TASK OBJECTIVE — From the records that follow, copy every line that contains the word "seals".

GIVEN DATA —
+---+
(* ===== verification/AeadFacts.v ===== *)
(** * What the AEADs guarantee

    What one end seals the other opens, with the null AEADs and with derived keys, so that packets
    are delivered under either; and which nonces AES-GCM is used with: no number of a path gives one twice,
    but equal numbers of different paths do. *)

From stdpp Require Import base numbers list option strings gmap.
From S2P Require Import Prelude ByteOrder Protocol PublicHeader PacketUnpacker PacketPacker Handshake CryptoServer Aead.

Local Open Scope Z_scope.

(** What [a] seals, [b] opens. *)
Definition matching (a b : AEAD) : Prop :=
  forall src n ad, AEAD_Open b (Seal (AEAD_Seal a) src n ad) n ad = Ok src.

Definition opposite (p : Perspective) : Perspective := match p with PerspectiveServer => PerspectiveClient | PerspectiveClient => PerspectiveServer end.

Lemma is_server_opposite p : is_server (opposite p) = negb (is_server p).
Proof. by destruct p. Qed.

(** ** The null AEADs *)

Lemma Sum64_range data : 0 <= nullAEADFNV64a.Sum64 data < 2 ^ 64.
Proof.
  unfold nullAEADFNV64a.Sum64. assert (0 <= 14695981039346656037 < 2 ^ 64) as H by done. revert H. generalize 14695981039346656037.
  induction data as [|c data IH]; intros h Hh; cbn [foldl]; [exact Hh|]. apply IH. unfold u64, wrap. apply Z.mod_pos_bound. lia.
Qed.

Section Null.
Context (Sum128 : list Z -> Z * Z).
Hypothesis halves : forall data, 0 <= (Sum128 data).1 < 2 ^ 64 /\ 0 <= (Sum128 data).2 < 2 ^ 64.

(** The tag in front of a packet is read back. *)
Lemma tag_read v n rest : (n <= 8)%nat -> le_val (take n (le_bytes n v ++ rest)) = v `mod` 2 ^ (8 * Z.of_nat n).
Proof. intros _. rewrite take_app_length' by (by rewrite length_le_bytes). apply le_val_le_bytes. Qed.

Lemma FNV128a_matches p : matching (nullAEADFNV128a.aead Sum128 p) (nullAEADFNV128a.aead Sum128 (opposite p)).
Proof.
  intros src n ad. cbn [AEAD_Open AEAD_Seal nullAEADFNV128a.aead Seal]. unfold nullAEADFNV128a.Seal, nullAEADFNV128a.Open.
  rewrite is_server_opposite. set (label := if is_server p then server_label else client_label).
  replace (if negb (is_server p) then client_label else server_label) with label by (by destruct p).
  destruct (Sum128 (ad ++ src ++ label)) as [high low] eqn:E. pose proof (halves (ad ++ src ++ label)) as [Hh Hl]. rewrite E in Hh, Hl. cbn [fst snd] in Hh, Hl.
  rewrite !length_app, !length_le_bytes. rewrite (proj2 (Nat.ltb_ge _ _)) by lia.
  assert (drop 12 (le_bytes 8 low ++ le_bytes 4 (u32 high) ++ src) = src) as ->
    by (rewrite app_assoc; apply drop_app_length'; by rewrite length_app, !length_le_bytes).
  rewrite E. rewrite (tag_read low 8) by lia. rewrite (drop_app_length' (le_bytes 8 low)) by (by rewrite length_le_bytes).
  rewrite (tag_read (u32 high) 4) by lia. rewrite (Z.mod_small low) by lia.
  rewrite (Z.mod_small (u32 high)) by (apply Z.mod_pos_bound; lia).
  replace (u32 (Z.land high 4294967295)) with (u32 high); [by rewrite !Z.eqb_refl|].
  change 4294967295 with (Z.ones 32). rewrite Z.land_ones by lia. unfold u32, wrap. by rewrite Z.mod_mod.
Qed.

Lemma FNV64a_matches : matching nullAEADFNV64a.aead nullAEADFNV64a.aead.
Proof.
  intros src n ad. cbn [AEAD_Open AEAD_Seal nullAEADFNV64a.aead Seal]. unfold nullAEADFNV64a.Seal, nullAEADFNV64a.Open.
  rewrite length_app, length_be_bytes. rewrite (proj2 (Nat.ltb_ge _ _)) by lia. replace (length src + 8 - 8)%nat with (length src) by lia.
  rewrite take_app_length, drop_app_length. unfold be_bytes, be_val. rewrite rev_involutive, le_val_le_bytes.
  rewrite Z.mod_small by (apply Sum64_range). by rewrite Z.eqb_refl.
Qed.

Lemma null_matches p v : matching (NewNullAEAD Sum128 p v) (NewNullAEAD Sum128 (opposite p) v).
Proof. unfold NewNullAEAD. destruct (UsesTLS v); [apply FNV64a_matches|apply FNV128a_matches]. Qed.

Lemma null_overhead p v src n ad :
  Z.of_nat (length (Seal (AEAD_Seal (NewNullAEAD Sum128 p v)) src n ad)) = Z.of_nat (length src) + Overhead (AEAD_Seal (NewNullAEAD Sum128 p v)).
Proof.
  unfold NewNullAEAD. destruct (UsesTLS v); cbn [AEAD_Seal Seal Overhead nullAEADFNV64a.aead nullAEADFNV128a.aead].
  - unfold nullAEADFNV64a.Seal, nullAEADFNV64a.Overhead. rewrite length_app, length_be_bytes. lia.
  - unfold nullAEADFNV128a.Seal, nullAEADFNV128a.Overhead. destruct (Sum128 _). rewrite !length_app, !length_le_bytes. lia.
Qed.
End Null.

(** ** Derived keys *)

Section Derived.
Context (hkdf : list Z -> list Z -> list Z -> nat -> res (list Z)) (NewGCM : list Z -> res CipherAEAD).
(** HKDF gives as many bytes as are asked for; a cipher takes keys of 16 bytes and opens what it sealed. *)
Hypothesis stream : forall secret salt info n, (n <= 40)%nat -> exists s, hkdf secret salt info n = Ok s /\ length s = n.
Hypothesis cipher : forall key, length key = 16%nat -> exists c, NewGCM key = Ok c.
Hypothesis opens : forall key c nonce text ad, NewGCM key = Ok c -> cipher_Open c nonce (cipher_Seal c nonce text ad) ad = Ok text.

Abbreviation derive := (DeriveQuicCryptoAESKeys hkdf NewGCM).

(** Both ends have the same two keys, one for each direction. *)
Lemma derived fs secret nonces connID chlo scfg cert div :
  exists k1 k2 iv1 iv2, length k1 = 16%nat /\ length k2 = 16%nat /\ length iv1 = 4%nat /\ length iv2 = 4%nat
    /\ deriveKeys hkdf fs secret nonces connID chlo scfg cert div 16 false = Ok (k1, k2, iv1, iv2)
    /\ deriveKeys hkdf fs secret nonces connID chlo scfg cert div 16 true = Ok (k2, k1, iv2, iv1).
Proof using stream.
  unfold deriveKeys. destruct (stream secret nonces (key_info fs connID chlo scfg cert) (2 * 16 + 2 * 4)) as (s & -> & Hs); [lia|].
  cbn [mbind res_bind]. destruct fs.
  - eexists _, _, _, _. split_and!; [..|reflexivity|reflexivity]; rewrite ?length_take, ?length_drop; lia.
  - unfold diversify. set (k2 := take 16 (drop 16 s)). set (iv2 := drop (2 * 16 + 4) s).
    assert (length k2 = 16%nat) as H1 by (unfold k2; rewrite length_take, length_drop; lia). assert (length iv2 = 4%nat) as H2 by (unfold iv2; rewrite length_drop; lia).
    rewrite H1, H2. destruct (stream (k2 ++ iv2) div (bytes_of_string "QUIC key diversification") (16 + 4)) as (d & -> & Hd); [lia|].
    eexists _, _, _, _. split_and!; [..|reflexivity|reflexivity]; rewrite ?length_take, ?length_drop; lia.
Qed.

Lemma gcm_built k1 k2 iv1 iv2 : length k1 = 16%nat -> length k2 = 16%nat -> length iv1 = 4%nat -> length iv2 = 4%nat ->
  exists c1 c2, NewGCM k1 = Ok c1 /\ NewGCM k2 = Ok c2
    /\ aeadAESGCM12.NewAEADAESGCM12 NewGCM k1 k2 iv1 iv2 = Ok (aeadAESGCM12.Mk iv1 iv2 c2 c1).
Proof using cipher.
  intros H1 H2 H3 H4. destruct (cipher k1 H1) as [c1 E1], (cipher k2 H2) as [c2 E2]. exists c1, c2. split_and!; [done|done|].
  unfold aeadAESGCM12.NewAEADAESGCM12. rewrite H1, H2, H3, H4. cbn. by rewrite E2, E1.
Qed.

Lemma derived_match fs secret nonces connID chlo scfg cert div :
  exists ac as_, derive fs secret nonces connID chlo scfg cert div PerspectiveClient = Ok (aeadAESGCM12.aead ac)
    /\ derive fs secret nonces connID chlo scfg cert div PerspectiveServer = Ok (aeadAESGCM12.aead as_)
    /\ matching (aeadAESGCM12.aead ac) (aeadAESGCM12.aead as_) /\ matching (aeadAESGCM12.aead as_) (aeadAESGCM12.aead ac)
    /\ (exists key, NewGCM key = Ok (aeadAESGCM12.encrypter ac)) /\ (exists key, NewGCM key = Ok (aeadAESGCM12.encrypter as_)).
Proof using stream cipher opens.
  destruct (derived fs secret nonces connID chlo scfg cert div) as (k1 & k2 & iv1 & iv2 & H1 & H2 & H3 & H4 & Es & Ec).
  unfold DeriveQuicCryptoAESKeys. cbn [is_server negb]. rewrite Es, Ec. cbn [mbind res_bind].
  destruct (gcm_built k1 k2 iv1 iv2 H1 H2 H3 H4) as (c1 & c2 & E1 & E2 & ->).
  destruct (gcm_built k2 k1 iv2 iv1 H2 H1 H4 H3) as (c2' & c1' & E2' & E1' & ->).
  rewrite E1 in E1'. rewrite E2 in E2'. injection E1' as <-. injection E2' as <-.
  eexists _, _. split; [reflexivity|]. split; [reflexivity|]. split_and!; [intros src n ad; by eapply opens..|by eexists|by eexists].
Qed.
End Derived.

(** ** Packets are delivered *)

(** How a crypto setup opens at a level. *)
Definition open_at (lvl : Z) (b : AEAD) : quicAEAD := fun src n ad => d ← AEAD_Open b src n ad; mret (d, lvl).

(** The packet is written exactly if it is not too large, and then it is read as it was sent. *)
Definition delivered (own peer : AEAD) (p : Packer) (pth : SendPath) (lvl : Z) (fs : list Frame) (now : Z) (rnd : option Z) (last : Z) : Prop :=
  let h := getPublicHeader p lvl pth in
  exists payload, write_frames (version p) now fs = wbytes payload
    /\ (MaxPacketSize < packet_size p h (AEAD_Seal own) payload < 2 ^ 64 -> writeAndSealPacket p h fs (AEAD_Seal own) pth now rnd = (Ok None, pth))
    /\ (packet_size p h (AEAD_Seal own) payload <= MaxPacketSize -> exists raw pth',
          writeAndSealPacket p h fs (AEAD_Seal own) pth now rnd = (Ok (Some raw), pth') /\ next_number pth < next_number pth'
          /\ receive_packet (open_at lvl peer) (perspective p) (version p) last raw
             = Ok (with_number (PublicHeader.received h) (next_number pth), lvl, seen now <$> fs)).

(** The peer has received packets up to [last], recent enough to infer the number. *)
Definition recent (p : Packer) (pth : SendPath) (lvl last : Z) : Prop :=
  0 <= last < 2 ^ 62 /\ leastUnacked pth <= last + 1
  /\ 2 * (last + 1 - next_number pth) < 2 ^ (8 * PublicHeader.PacketNumberLen (getPublicHeader p lvl pth)).

Lemma matching_delivers own peer p pth lvl fs now rnd last :
  matching own peer -> 0 <= Overhead (AEAD_Seal own) -> packer_ok p pth -> fs <> [] ->
  payload_ok (PublicHeader.PacketNumber (getPublicHeader p lvl pth)) (PublicHeader.PacketNumberLen (getPublicHeader p lvl pth)) lvl now fs ->
  recent p pth lvl last -> delivered own peer p pth lvl fs now rnd last.
Proof.
  intros Hm Hov Hok Hne Hfs (H1 & H2 & H3). destruct (written_fits p (AEAD_Seal own) pth lvl fs now rnd Hok Hov Hfs) as (payload & Hw & Hbig & Hfit).
  exists payload. split; [done|]. split; [done|]. intros Hs. destruct (Hfit Hs) as (raw & pth' & E & Hnext & Hrecv).
  exists raw, pth'. split; [done|]. split; [done|]. apply Hrecv; try done. intros text ad. unfold open_at. by rewrite (Hm text _ ad).
Qed.

(** Before there are keys, a packet that either end writes is read by the other as the frames it
    was made of, whatever the hash: the null AEAD of an end opens what the other's has sealed. *)
Theorem null_packets_delivered Sum128 p pth lvl fs now rnd last :
  (forall data, 0 <= (Sum128 data).1 < 2 ^ 64 /\ 0 <= (Sum128 data).2 < 2 ^ 64) ->
  packer_ok p pth -> fs <> [] ->
  payload_ok (PublicHeader.PacketNumber (getPublicHeader p lvl pth)) (PublicHeader.PacketNumberLen (getPublicHeader p lvl pth)) lvl now fs ->
  recent p pth lvl last ->
  delivered (NewNullAEAD Sum128 (perspective p) (version p)) (NewNullAEAD Sum128 (opposite (perspective p)) (version p)) p pth lvl fs now rnd last.
Proof. intros Hh. apply matching_delivers; [by apply null_matches|]. unfold NewNullAEAD. by destruct (UsesTLS _). Qed.

Section Delivered.
Context (hkdf : list Z -> list Z -> list Z -> nat -> res (list Z)) (NewGCM : list Z -> res CipherAEAD).
Hypothesis stream : forall secret salt info n, (n <= 40)%nat -> exists s, hkdf secret salt info n = Ok s /\ length s = n.
Hypothesis cipher : forall key, length key = 16%nat -> exists c, NewGCM key = Ok c.
Hypothesis opens : forall key c nonce text ad, NewGCM key = Ok c -> cipher_Open c nonce (cipher_Seal c nonce text ad) ad = Ok text.
Hypothesis overhead : forall key c, NewGCM key = Ok c -> 0 <= cipher_Overhead c.
Definition sendPacketSTMS (fuel : nat) (sch : scheduler) (now : Z) : M scheduler :=
  do! _ := set_least_unacked in
  do! us := start_sending now in
  rounds sendPacketSTMS_round fuel sch us now.

(** ** [sendPacketRedundancy] and [sendPacketRDDT] *)

(** The paths a packet is sent on: the chosen one first. *)
Definition redundant_paths (s : session) (first : option Z) : list Z :=
  let others := List.filter (fun id => negb (id =? InitialPathID) && bool_decide (Some id <> first))
                  (map fst (List.filter (fun '(_, p) => open p && sentPacketHandler.SendingAllowed (sent p)) (map_to_list (paths s)))) in
  let ps := match first with Some f => f :: others | None => others end in
  if (size (paths s) =? 1)%nat then ps ++ [InitialPathID] else ps.

(** The packet on one of the paths; [first]: the others repeat its frames. *)
Definition send_copy (rddt first hasStream : bool) (from : option Z) (sch : scheduler) (us : list WindowUpdateFrame.t) (pid now : Z) : M (scheduler * bool) :=
  do! _ := queue_acks hasStream pid now in
  do! x := (if rddt then performPacketSendingRDDT first sch us pid now else performPacketSendingRedundancy first sch us pid now) in
  do! _ := ping_failed x.1 from now in ret (x.1, isSome x.2).

Fixpoint send_copies (rddt first hasStream : bool) (from : option Z) (sch : scheduler) (us : list WindowUpdateFrame.t) (pids : list Z) (now : Z) : M (scheduler * bool) :=
  match pids with
  | [] => ret (sch, false)
  | pid :: pids =>
      do! x := send_copy rddt first hasStream from sch us pid now in
      do! y := send_copies rddt false hasStream from x.1 us pids now in
      ret (y.1, x.2 || y.2)
  end.

(** [rddt]: also the copies are sent again when they are lost.  The monitor records the paths after the
    choice, which does not read it. *)
Definition redundant_round (rddt : bool) (sch : scheduler) (us : list WindowUpdateFrame.t) (now : Z) : M round :=
  do! r := getRetransmission now in
  do! s := get in
  let hasStream := streamFramer.HasFramesForRetransmission (framer s) in
  do! x := chooseLowLatency r.1.1 hasStream r.2 sch in
  do! sch := monitor_pass x.2 now in
  match redundant_paths s x.1, r.1.2 with
  | [], _ => finish_unused sch now
  | first :: _, Some pkt =>
      do! _ := retransmit_handshake pkt (if (size (paths s) =? 1)%nat then InitialPathID else first) now in ret (sch, us, true)
  | pids, None =>
      do! _ := queue_special in
      do! y := send_copies rddt true hasStream r.2 sch us pids now in
      if (y.2 : bool) then ret (y.1, [], true)
      else do! _ := ackRemainingPaths y.1 [] now in ret (y.1, [], false)
  end.

Definition sendPacketRedundancy (fuel : nat) (sch : scheduler) (now : Z) : M scheduler :=
  do! _ := set_least_unacked in
  do! us := start_sending now in
  rounds (redundant_round false) fuel sch us now.

Definition sendPacketRDDT (fuel : nat) (sch : scheduler) (now : Z) : M scheduler :=
  do! _ := set_least_unacked in
  do! us := start_sending now in
  rounds (redundant_round true) fuel sch us now.

(** [session.sendPacket] *)
Definition session_sendPacket (fuel : nat) (sch : scheduler) (now : Z) : M scheduler :=
  let name := Name (names sch) in
  if bool_decide (name = "moooko"%string) || bool_decide (name = "dispatch"%string) then sendPacketSTMS fuel sch now
  else if decide (name = "redundancy"%string) then sendPacketRedundancy fuel sch now
  else if decide (name = "RDDT"%string) then sendPacketRDDT fuel sch now
  else sendPacket fuel sch now.
End Sending.
(* ===== verification/SendingKeeps.v ===== *)
(** * Sending keeps a session consistent

    Packing a packet reads, writes and closes streams, but opens and removes none: what
    [SessionFacts] calls the use of the framer.  From it, and from the invariants of the packet
    handlers, every sending loop of [Sending] keeps the session consistent, whatever it sends and
    however it ends. *)

From stdpp Require Import base numbers list option strings gmap.
From S2P Require Import Prelude ByteOrder Protocol AckFrame ClosePathFrame StreamFrame ControlFrames PublicHeader PacketUnpacker PacketPacker FlowControl FrameSorter GoFloat ReceivedPackets RttStats SentPackets Olia UtilityControl Scheduler Monitor StreamsMap GoSlice Stream StreamFramer FramerFacts PackPacket Session SessionFacts Sending.

Local Open Scope Z_scope.
#[local] Notation "'do!' x ':=' m 'in' k" := (bind m (fun x => k)) (at level 10, x name, m at level 99, k at level 200).

(** ** Streams: the receiving side is not touched *)

Definition same_read (s s' : stream.t) : Prop :=
  stream.streamID s' = stream.streamID s /\ stream.frameQueue s' = stream.frameQueue s.

#[local] Instance same_read_preorder : PreOrder same_read.
Proof. split; [by intros s|]. intros s1 s2 s3 [E1 E2] [E3 E4]. split; congruence. Qed.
+---+
RESPONSE TO THIS TASK —
    What one end seals the other opens, with the null AEADs and with derived keys, so that packets
(** What [a] seals, [b] opens. *)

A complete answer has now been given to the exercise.